Franco-Swiss Cold War Breaks Out Over Ski Border Car Park
Switzerland and France are in a snowball fight over a cross-border car park which serves Swiss ski slopes but has been closed by the French due to the coronavirus pandemic.
The Battle of Dappes Car Park -- for the moment a rather cold war -- has been rumbling for weeks, triggered by the different Covid-19 rules on either side of an invisible line in a snow-covered field.
The 650-space car park sits in the valley between the pistes of La Dole on the Swiss side, and Les Tuffes in France. It is 250 metres inside French territory.
In the Jura mountains, the summit of La Dole overlooks Lake Geneva in the west of Switzerland -- a country which has kept ski slopes open despite the pandemic, while neighbouring France has closed theirs.
So the chair lifts for La Dole sit empty -- because nobody can use the shared car park in France.
"I cannot understand how the French authorities can decide that the Swiss cannot go skiing in their own country. This is a unilateral decision," fumed Gerard Produit, tourism chief in Switzerland's Nyon region.
"We are being held hostage by the politics of both countries," he told AFP, deploring the "legal imbroglio".
The frozen chair lifts are an unwelcome sight for Patrick Freudiger, the boss of the Tele-Dole ski lifts company.
"In mid-December, we organised a meeting between France and Switzerland to present the Covid plan" for La Dole, Freudiger told AFP.
But since the end of December, "we have received three successive orders banning the use of the car park" -- the latest one being valid until February 3.
The prefecture of the Jura local authority in France told AFP the car park is "likely to encourage the gathering of more than six people in a public space in France, the mixing of groups, and therefore the circulation of the virus".

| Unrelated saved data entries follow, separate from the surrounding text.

(** What the operations may rely on: the aliases have no descendants, the
    source release's snapshot is there, no clone hangs off an alias, and the
    aliases that may be replaced belong to the updater. *)
Record usable (v : View) : Prop := {
  u_leaf : Forall (fun a => leaf v (os a)) os_aliases;
  u_source : is_Some (datasets v !! source);
  u_clones : forall n d, datasets v !! n = Some d -> ~ has_origin (os "recovery") d;
  u_recovery : forall d, datasets v !! os "recovery" = Some d -> has_origin source d \/
    (exists o, has_origin o d) /\ operationID (owner_of d) = true;
  u_previous : forall d, datasets v !! os "previous" = Some d -> owner_of d <> "-" /\ owner_of d <> "";
  u_retired : at_ v "current" source -> gone v "previous" \/ gone v ("retired-" +:+ b_OperationID s) }.

Definition Inv (v : View) : Prop := usable v /\ stage v.

(** The releases differ, the operation is named, and the source image says
    which host it is installed on. *)
Record well_named : Prop := {
  wn_ne : source <> target;
  wn_op : operationID (b_OperationID s) = true;
  wn_host : host_identity (InstalledHostID (b_Source s)) = true }.

Context `{!TrueExists (P := P)} (Hw : well_named).
#[local] Abbreviation hoare := (triple Inv (~ Cooperative (P := P))).

(** ** What each command does to the invariant *)

Lemma leaf_insert m bf0 a k d bf : leaf (mkView m bf0) a -> below a k = false -> leaf (mkView (<[k := d]> m) bf) a.
Proof.
  intros Hl Hk n. cbn. destruct (decide (n = k)) as [->|Hn]; [done|]. rewrite lookup_insert_ne by done. apply Hl.
Qed.
Lemma leaf_delete v a k bf : leaf v a -> leaf (mkView (delete k (datasets v)) bf) a.
Proof. intros Hl n. cbn. intros [Hn Hs]%lookup_delete_is_Some. by apply Hl. Qed.
Lemma leaf_alias v a : Forall (fun a => leaf v (os a)) os_aliases -> a ∈ os_aliases -> leaf v (os a).
Proof. rewrite Forall_forall. auto. Qed.

Lemma has_origin_set o set d : Forall (fun kv => kv.1 <> "origin") set -> has_origin o (set_props set d) <-> has_origin o d.
Proof. intros Hf. unfold has_origin. by rewrite set_props_other. Qed.
Lemma owner_set set d : Forall (fun kv => kv.1 <> "org.floatlab:update") set -> owner_of (set_props set d) = owner_of d.
Proof. intros Hf. unfold owner_of. by rewrite set_props_other. Qed.
(* ===== verification/HostGuard.v ===== *)
(** Supervision of a trial boot: the heartbeat loop [Supervise] of
    [src/internal/hostupgrade/manager.go] and the independent boot guard of
    [src/internal/hostupgrade/guard.go].  Times are nanoseconds. *)
From S2P Require Import Prelude Timestamp Release Update GoTime GoStrings HostManifest HostUpgrade.
From Stdlib Require Import Ascii.

Open Scope string_scope.
Open Scope Z_scope.

Definition second : Z := 1000000000.
Definition minute : Z := 60 * second.

(** ** [Supervise] *)

(** What one round of the loop ends in: the loop goes on with the start of the
    current healthy period, or the function returns. *)
Inductive round := Continue (stable : option Z) | Return.

Section Supervise.
Context `{Semver} `{Env}.

Definition WriteGuardMessage (operation : string) (o : op) : cmd unit :=
  if operationID operation then call o else failed "invalid operation id".

Definition mark_ready : cmd (option unit) := fun w =>
  match acquire w with
  | (Err _, w) => (Ok None, w)
  | (Ok _, w) =>
      (r ← attempt (load;;
         fresh ← current;
         if bool_decide (State fresh = "trial") || bool_decide (State fresh = "ready") then save "ready" else ret tt);
       unlock;;
       x ← of_result r;
       ret (Some x)) w
  end.

(** One tick for [operation]; [stable] is the start of the current healthy
    period. *)
Definition supervise_round (operation : string) (stable : option Z) : cmd round :=
  load;;
  current ← current;
  if decide (State current = "committed") then
    (if CommitFinalized current then WriteGuardMessage operation GuardCommitted;; ret Return else ret (Continue stable))
  else if decide (State current = "recovering") then ret Return
  else
    h ← attempt (call Health);
    match h with
    | Err _ => ret (Continue None)
    | Ok _ =>
        w ← get;
        let t := now (trace w) in
        let since := default t stable in
        if negb (bool_decide (State current = "ready")) && (t - since <? minute) then ret (Continue (Some since))
        else
          m ← (if negb (bool_decide (State current = "ready")) then mark_ready else ret (Some tt));
          match m with
          | None => ret (Continue (Some since))
          | Some _ =>
              (if coordinator TrialReady then call TrialReady else ret tt);;
              WriteGuardMessage operation GuardReady;;
              ret (Continue (Some since))
          end
    end.

(** The loop for a number of ticks. *)
Fixpoint supervise_loop (ticks : nat) (operation : string) (stable : option Z) : cmd unit :=
  match ticks with
  | O => ret tt
  | S ticks =>
      r ← supervise_round operation stable;
      match r with
      | Continue stable => supervise_loop ticks operation stable
      | Return => ret tt
      end
  end.

Definition Supervise (ticks : nat) : cmd unit :=
  load;;
  s ← current;
  if negb (bool_decide (State s = "trial")) && negb (bool_decide (State s = "ready")) then ret tt
  else supervise_loop ticks (OperationID s) None.
End Supervise.

(** ** The guard *)

Record guardMessage := mkMessage { m_OperationID : string; m_State : string; m_Nonce : Z }.

Record GuardState := mkGuard {
  g_OperationID : string; g_Started : Z; g_LastHeartbeat : Z; g_LastNonce : Z; g_Ready : bool }.

Definition Observe (g : GuardState) (now : Z) (operation state : string) (nonce : Z) : GuardState :=
  if negb (bool_decide (operation = g_OperationID g)) || negb (bool_decide (state = "ready")) || (nonce =? g_LastNonce g)
  then g
  else mkGuard (g_OperationID g) (g_Started g) now nonce true.

Definition Expired (g : GuardState) (now : Z) : bool :=
  if negb (g_Ready g) then 10 * minute <=? now - g_Started g
  else minute <=? now - g_LastHeartbeat g.

(** What the guard keeps in [/run], in time since boot. *)
Record savedGuard := mkSaved { sv_Started : Z; sv_Heartbeat : Z; sv_Nonce : Z; sv_Ready : bool }.

(** The start of [Guard]: [now] and [bootNow] are the two clocks.  [None]: an
    unreadable or impossible checkpoint, or one that could not be written. *)
Definition guard_start (token : string) (saved : file savedGuard) (write_ok : bool) (now bootNow : Z) :
  option (GuardState * savedGuard) :=
  match saved with
  | Absent =>
      if negb write_ok then None
      else Some (mkGuard token now 0 0 false, mkSaved bootNow 0 0 false)
  | Unreadable => None
  | Content sv =>
      if (sv_Started sv <=? 0) || (bootNow <? sv_Started sv) then None
      else Some (mkGuard token (now - (bootNow - sv_Started sv))
                   (if sv_Ready sv then now - (bootNow - sv_Heartbeat sv) else 0) (sv_Nonce sv) (sv_Ready sv), sv)
  end.

(** One tick: the message file, what the journal says, whether the checkpoint
    can be written; the guard goes on, ends because the trial was committed,
    fails, or reboots the host. *)
Inductive verdict := Waiting (g : GuardState) (sv : savedGuard) | CommittedTrial | GuardError | RebootNow.

Definition committed_journal (token : string) (journal : option Status) : bool :=
  match journal with
  | Some s => bool_decide (OperationID s = token) && bool_decide (State s = "committed") && CommitFinalized s
  | None => false
  end.

Definition guard_tick (g : GuardState) (sv : savedGuard) (now bootNow : Z) (message : option guardMessage)
  (journal : option Status) (write_ok : bool) : verdict :=
  let judge g sv := if Expired g now then RebootNow else Waiting g sv in
  match message with
  | None => judge g sv
  | Some m =>
      if negb (bool_decide (m_OperationID m = g_OperationID g)) then judge g sv
      else if bool_decide (m_State m = "committed") && committed_journal (g_OperationID g) journal then CommittedTrial
      else
        let g' := Observe g now (m_OperationID m) (m_State m) (m_Nonce m) in
        if negb (sv_Nonce sv =? g_LastNonce g') then
          if negb write_ok then GuardError
          else judge g' (mkSaved (sv_Started sv) bootNow (g_LastNonce g') (g_Ready g'))
        else judge g' sv
  end.

Record tick := mkTick {
  t_now : Z; t_boot : Z; t_message : option guardMessage; t_journal : option Status; t_write : bool }.

(** The guard over a sequence of ticks. *)
Fixpoint guard_run (g : GuardState) (sv : savedGuard) (ticks : list tick) : verdict :=
  match ticks with
  | [] => Waiting g sv
  | t :: ticks =>
      match guard_tick g sv (t_now t) (t_boot t) (t_message t) (t_journal t) (t_write t) with
      | Waiting g sv => guard_run g sv ticks
      | v => v
      end
  end.
(* ===== verification/HostUpgradeSafety.v ===== *)
(** Crash safety of the host upgrade of [HostUpgrade.v]: what the durable
    journal promises at every moment of an operation's life, across any number
    of crashes, reboots and failures. *)
From S2P Require Import Prelude Timestamp Release Update GoStrings HostManifest HostUpgrade HostGuard.

Open Scope string_scope.
Open Scope list_scope.

(** ** Facts about the past *)

Fixpoint last_saved (tr : list event) : option Status :=
  match tr with
  | [] => None
  | ESave s _ true :: _ => Some s
  | _ :: tr => last_saved tr
  end.

(** Some call of [o] succeeded. *)
Definition succeeded (o : op) (tr : list event) : Prop := exists s, ECall o s true ∈ tr.
(** Management was taken down for this operation, or that was tried. *)
Definition activated (tr : list event) : Prop := exists s b, ECall Checkpoint s b ∈ tr.
(** The staged release was seen running as this trial. *)
Definition trial_seen (tr : list event) : Prop := exists s b, ERunning s (Some b) ∈ tr /\ is_trial s b = true.

Definition known_states : list string :=
  ["staging"; "staged"; "failed"; "arming"; "armed"; "trial"; "ready"; "committing"; "committed"; "recovering"; "recovered"].

(** What a durable state means, given the past. *)
Record meaning (st : string) (tr : list event) : Prop := {
  me_known : st ∈ known_states;
  me_untouched : st ∈ ["staging"; "staged"; "failed"] -> ~ activated tr;
  me_armed : st = "armed" -> succeeded Checkpoint tr /\ succeeded Arm tr;
  me_trial : st = "trial" \/ st = "ready" -> succeeded TrialStart tr /\ trial_seen tr;
  me_commit : st = "committing" \/ st = "committed" -> succeeded Health tr /\ trial_seen tr;
  me_committed : st = "committed" -> succeeded Promote tr;
  me_recovered : st = "recovered" -> succeeded RestoreCheckpoint tr \/ ~ activated tr }.

(** The state the journal is in. *)
Definition journalled (st : string) (tr : list event) : Prop := exists s, last_saved tr = Some s /\ State s = st.

(** A journalled request is one the status accepts. *)
Definition phase_ok (s : Status) : Prop := HasSuffix (Phase s) "_requested" = true ->
  operationID (OperationID s) = true /\ exists name, Phase s = name +:+ "_requested" /\ acceptable s name = Ok tt.

(** What may be done when: the condition an event needs of its past. *)
Definition allowed (e : event) (tr : list event) : Prop :=
  match e with
  | ESave s _ true => phase_ok s
  | ECall Checkpoint _ _ => journalled "arming" tr
  | ECall Arm _ _ => journalled "arming" tr /\ exists s tr', tr = ECall Checkpoint s true :: tr'
  | ECall Promote _ _ => journalled "committing" tr
  | ECall RestoreCheckpoint _ _ => journalled "recovering" tr /\
      exists s1 s2 tr', tr = ECall RestoreBoot s1 true :: ECall Clear s2 true :: tr'
  | ECall TrialStart _ _ => (exists st, st ∈ ["arming"; "armed"; "trial"; "ready"] /\ journalled st tr) /\
      exists s b tr', tr = ERunning s (Some b) :: tr' /\ is_trial s b = true
  | ECall ReleaseCheckpoint _ _ => journalled "committed" tr
  | ECall FinalizeCommit _ _ => exists s tr', tr = ECall ReleaseCheckpoint s true :: tr'
  | ECall Reboot _ _ => journalled "armed" tr \/ (journalled "recovering" tr /\ exists s tr', tr = ECall RestoreBoot s true :: tr')
  | _ => True
  end.
(* ===== verification/LifecycleSafety.v ===== *)
(** What the lifecycle store promises: acknowledged transitions survive
    restarts of a local node, and the orchestrator launches each transition's
    work once, for the current state only. *)
From S2P Require Import Prelude Update Run Lifecycle.

Open Scope string_scope.
Open Scope list_scope.

(** The instance of [id] is the one entry [e] leads to. *)
Definition shows (f : FSM) (id : string) (e : StackStateChanged) : Prop :=
  exists inst, FSM_State id f = Some inst /\ ID inst = id /\ InstState inst = ETo e /\ UpdatedAt inst = Timestamp e.

Lemma FSM_Apply_ok e f : exists f', FSM_Apply (Some e) f = (Ok tt, f') /\
  stacks f' = <[StackID e := apply_instance e (default (fresh_instance (StackID e)) (stacks f !! StackID e))]> (stacks f).
Proof. by eexists. Qed.

(** Instances carry the identity they are stored under. *)
Definition keyed (f : FSM) : Prop := forall id inst, stacks f !! id = Some inst -> ID inst = id.

Lemma FSM_Apply_keyed e f f' : keyed f -> FSM_Apply (Some e) f = (Ok tt, f') -> keyed f'.
Proof.
  intros Hk [= <-] id inst. cbn. rewrite lookup_insert_Some. intros [[<- <-]|[_ Hi]]; [|by apply Hk]. cbn.
  destruct (stacks f !! StackID e) as [i|] eqn:E; [by apply Hk|done].
Qed.
Lemma FSM_Apply_shows e f f' : keyed f -> FSM_Apply (Some e) f = (Ok tt, f') -> shows f' (StackID e) e.
Proof.
  intros Hk [= <-]. eexists. split; [apply lookup_insert_eq|]. cbn. split_and!; try done.
  destruct (stacks f !! StackID e) as [i|] eqn:E; [by apply Hk|done].
Qed.
Lemma FSM_Apply_other e f f' id : FSM_Apply (Some e) f = (Ok tt, f') -> StackID e <> id -> FSM_State id f' = FSM_State id f.
Proof. intros [= <-] Hne. by apply lookup_insert_ne. Qed.

(** ** Loading *)

Definition accepted (nodeID : string) (e : StackStateChanged) : Prop := NodeID e = "" \/ NodeID e = nodeID.

Lemma accepted_guard nodeID e : accepted nodeID e ->
  negb (bool_decide (NodeID e = "")) && negb (bool_decide (NodeID e = nodeID)) = false.
Proof.
  intros [E|E]; rewrite (bool_decide_eq_true_2 _ E); [done|]. apply andb_false_r.
Qed.

Lemma load_rows_ok nodeID l f : keyed f -> Forall (accepted nodeID) l -> NoDup (StackID <$> l) ->
  exists f', load_rows nodeID (Some <$> l) f = Ok f' /\ keyed f' /\
    forall id, FSM_State id f' = match list_find (fun e => StackID e = id) l with
      | Some (_, e) => Some (apply_instance e (default (fresh_instance id) (FSM_State id f)))
      | None => FSM_State id f end.
Proof.
  revert f. induction l as [|e l IH]; intros f Hk Ha Hn; [by exists f|].
  apply Forall_cons in Ha as [He Ha]. apply NoDup_cons in Hn as [Hni Hn].
  cbn [fmap list_fmap load_rows]. rewrite (accepted_guard _ _ He).
  destruct (FSM_Apply (Some e) f) as [r f1] eqn:Ef. assert (r = Ok tt) as -> by (by injection Ef as <- <-).
  destruct (IH f1) as (f' & -> & Hk' & Hl); [by eapply FSM_Apply_keyed|done|done|]. exists f'. split_and!; [done|done|].
  intros id. rewrite Hl. cbn [list_find]. destruct (decide (StackID e = id)) as [<-|Hne].
  - destruct (list_find _ l) as [[i e']|] eqn:El.
    { apply list_find_Some in El as (Hi & Hid & _). destruct Hni. apply list_elem_of_fmap. exists e'. split; [done|].
      by eapply list_elem_of_lookup_2. }
    injection Ef as <-. unfold FSM_State, fanOut. cbn [stacks]. by rewrite lookup_insert_eq.
  - destruct (list_find _ l) as [[i e']|] eqn:El; cbn; by rewrite (FSM_Apply_other _ _ _ _ Ef).
Qed.

(** Rows as [applyLocal] writes them. *)
Definition sane (nodeID : string) (d : rows) : Prop :=
  forall k o, d !! k = Some o -> exists e, o = Some e /\ StackID e = k /\ accepted nodeID e.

The wider Bourgogne-Franche-Comte region has the highest intensive care bed occupancy rate in France, while the Jura local authority area has one of the highest Covid-19 incidence rates in the country.
Freudiger is fuming that the French authorities did not try to reach an agreement on access to the car park.
Rubbing salt into the wounds, the site was refurbished last year thanks to Swiss investment, as part of a project to create a cross-border ski destination.
Freudiger also voiced surprise that the car park is shut while car-pooling car parks for French inhabitants who work in Switzerland remain open.
"We tried to get in touch with the prefect; we could not reach him. They do not hear us, they won't even listen to us," said Produit.
Tele-Dole filed two appeals last Friday to the Besancon administrative court in France over the situation. A hearing is scheduled to take place next Monday.
Switzerland's Nyon region wrote to the Jura authorities on Thursday requesting talks "as soon as possible" on potential solutions and "financial compensation" for Tele-Dole.
According to Freudiger, the ski lifts have already lost 40 working days -- almost half the season -- and 300,000 Swiss francs ($340,000, 280,000 euros).
Tele-Dole cannot claim any financial assistance from the Swiss government, because there is nothing to stop ski stations remaining open during the pandemic.
Etienne Bovard, director of La Dole's Swiss Ski School, faces the same headache. The school has around 20 instructors but has had to stop all group lessons.
"In terms of turnover, we are 20 percent down at the moment, and if this continues throughout February... it will amount to an 85 percent loss," he said.
"What's terrible is that it's the children," who make up 80 percent of the clientele, "who are victims of this political game".